Multiple sequence alignment (A) and structure (B) of the HARE-HTH domain and multiple sequence alignment of the PHD finger in ASX proteins (C). For the multiple alignments, proteins are denoted by their gene names, species names and GenBank index (GI) numbers. The consensus abbreviations, coloring scheme and secondary structure representation are given in the key at the bottom of the figure.
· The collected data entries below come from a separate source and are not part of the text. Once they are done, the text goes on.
(** What a step has to show: [new] are the messages it sends and [cast] the votes among
    them. *)
Lemma inv_step votes taken w n s s' N cast taken' won' :
  inv votes taken w -> locals w !! n = Some s -> left_of w N ->
  myself s' = n -> lastVoteEpoch s' <= currentEpoch s' -> failover_auth_epoch (elec s') <= currentEpoch s' -> grows s s' ->
  (forall x m, (x, m) ∈ outbox s' -> is_request m = true -> m_sender m = n /\ m_currentEpoch m <= failover_auth_epoch (elec s')) ->
  (forall x m, (x, m) ∈ outbox s' -> is_ack m = true -> is_Some x) ->
  omap ack_vote (outbox s') = cast ->
  (forall v ep c, (v, ep, c) ∈ cast -> v = n /\ v ∈ voters ep /\ ep = lastVoteEpoch s' /\ lastVoteEpoch s < ep /\
     exists sc, <[n := flush s']> (locals w) !! c = Some sc /\ ep <= failover_auth_epoch (elec sc)) ->
  (forall v1 v2, v1 ∈ cast -> v2 ∈ cast -> v1 = v2) -> NoDup cast ->
  NoDup (omap ack_vote N ++ taken') -> (forall v, v ∈ omap ack_vote N ++ taken' -> v ∈ votes) ->
  (forall v, v ∈ taken -> v ∈ taken') ->
  (forall m sm, m <> n -> locals w !! m = Some sm -> length (votes_for m (failover_auth_epoch (elec sm)) taken) <=
      length (votes_for m (failover_auth_epoch (elec sm)) taken'))%nat ->
  failover_auth_count (elec s') <= Z.of_nat (length (votes_for n (failover_auth_epoch (elec s')) taken')) ->
  (failover_auth_sent (elec s') = false -> failover_auth_count (elec s') <= 0) ->
  (forall c ep, (c, ep) ∈ won' -> (c, ep) ∈ won w \/ exists l, NoDup l /\ (forall v, v ∈ l -> (v, ep, c) ∈ votes) /\
    Z.of_nat (base.size (voters ep)) / 2 + 1 <= Z.of_nat (length l)) ->
  inv (cast ++ votes) taken' (World (<[n := flush s']> (locals w)) (N ++ outbox s') won').
Proof.
  intros I Hs HN Hme Hv Ha Hg Hreq Hsome Hcast Hnew Hone Hnd HND Hvotes Htak Hothers Hcount Hsent Hwon.
  assert (Hfresh : forall v, v ∈ cast -> v ∉ votes).
  { intros [[v ep] c] Hc Hvo. destruct (Hnew v ep c Hc) as (-> & _ & -> & Hlt & _).
    destruct (i_vote _ _ _ I _ _ _ Hvo) as (_ & (s0 & Hs0 & Hle) & _). rewrite Hs in Hs0. injection Hs0 as <-. lia. }
  split; cbn [locals net won].
  - intros m sm. destruct (decide (m = n)) as [->|Hne]; [rewrite lookup_insert_eq|rewrite lookup_insert_ne by done; apply (i_local _ _ _ I)].
    by intros [= <-].
  - intros v ep c [Hc|Hc]%elem_of_app.
    + destruct (Hnew v ep c Hc) as (-> & H1 & -> & H2 & H3). split; [done|]. split; [|done].
      exists (flush s'). by rewrite lookup_insert_eq.
    + destruct (i_vote _ _ _ I v ep c Hc) as (H1 & H2 & H3). split; [done|]. destruct Hg as [G1 G2]. split.
      * eapply (local_grows _ n s); [done| |exact H2]. cbn. intros x ? ->. lia.
      * eapply (local_grows _ n s); [done| |exact H3]. cbn. intros x ? ->. lia.
  - intros v ep c1 c2 [H1|H1]%elem_of_app [H2|H2]%elem_of_app.
    + by injection (Hone _ _ H1 H2).
    + exfalso. destruct (Hnew _ _ _ H1) as (-> & _ & -> & Hlt & _). destruct (i_vote _ _ _ I _ _ _ H2) as (_ & (s0 & Hs0 & Hle) & _).
      rewrite Hs in Hs0. injection Hs0 as <-. lia.
    + exfalso. destruct (Hnew _ _ _ H2) as (-> & _ & -> & Hlt & _). destruct (i_vote _ _ _ I _ _ _ H1) as (_ & (s0 & Hs0 & Hle) & _).
      rewrite Hs in Hs0. injection Hs0 as <-. lia.
    + by eapply (i_once _ _ _ I).
  - intros x m [Hm|Hm]%elem_of_app Hr.
    + eapply (local_grows _ n s); [done| |by eapply (i_request _ _ _ I x), Hr; apply HN]. cbn. destruct Hg as [G1 G2]. intros y ? ->. lia.
    + destruct (Hreq x m Hm Hr) as [-> Hle]. exists (flush s'). by rewrite lookup_insert_eq.
  - intros x m [Hm|Hm]%elem_of_app Hr; [eapply (i_ack _ _ _ I x); [by apply HN|done]|by eapply Hsome].
  - rewrite omap_app, Hcast. split.
    + rewrite <- (assoc app), (Permutation_app_comm cast taken'), (assoc app). apply NoDup_app. split; [done|]. split; [|done].
      intros v Hv1 Hv2. apply (Hfresh v Hv2). by apply Hvotes.
    + intros v. rewrite !elem_of_app. intros [[H|H]|H]; [right; apply Hvotes, elem_of_app; by left|by left|right; apply Hvotes, elem_of_app; by right].
  - intros m sm. destruct (decide (m = n)) as [->|Hne].
    + rewrite lookup_insert_eq. by intros [= <-].
    + rewrite lookup_insert_ne by done. intros Hm. destruct (i_count _ _ _ I m sm Hm) as [H1 H2]. split; [|done].
      specialize (Hothers m sm Hne Hm). lia.
  - intros c ep Hc. destruct (Hwon c ep Hc) as [Hc'|(l & L1 & L2 & L3)].
    + destruct (i_won _ _ _ I c ep Hc') as (l & L1 & L2 & L3). exists l. split; [done|]. split; [|done].
      intros v Hv'. apply elem_of_app. right. by apply L2.
    + exists l. split; [done|]. split; [|done]. intros v Hv'. apply elem_of_app. right. by apply L2.
Qed.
The crystal structure of the Bacillus subtilis RNA polymerase δ subunit (PDB: 2KRC) was used to generate the cartoon representation showing the equivalent residues corresponding to the conserved positions at the N terminus of helix-1 and in helix 3. The same positions are marked with an asterisk below the alignment. For the PHD finger, residues involved in binding modified lysine residues are marked with an asterisk below the alignment.

Figure 3

Multiple sequence alignment of the WHIM motifs (A) and their relative structural organization in ISWI1a complexed with DNA (B). For multiple alignments, proteins are denoted by their gene names, species names and GenBank index (GI) numbers. Conserved residues predicted to interact with DNA and with other protein domains are marked in the alignment with red and purple asterisks, respectively. The coloring scheme, consensus abbreviations and secondary structure representation are as in the Figure 2 key. The cartoon structure was derived from the crystal structure of ISWIa complexed with DNA (PDB: 2y9y). Only key domains such as the DDT and WHIM motifs of Ioc3, and SLIDE domain of Iswi1 are shown with key residues depicted as space-fill models.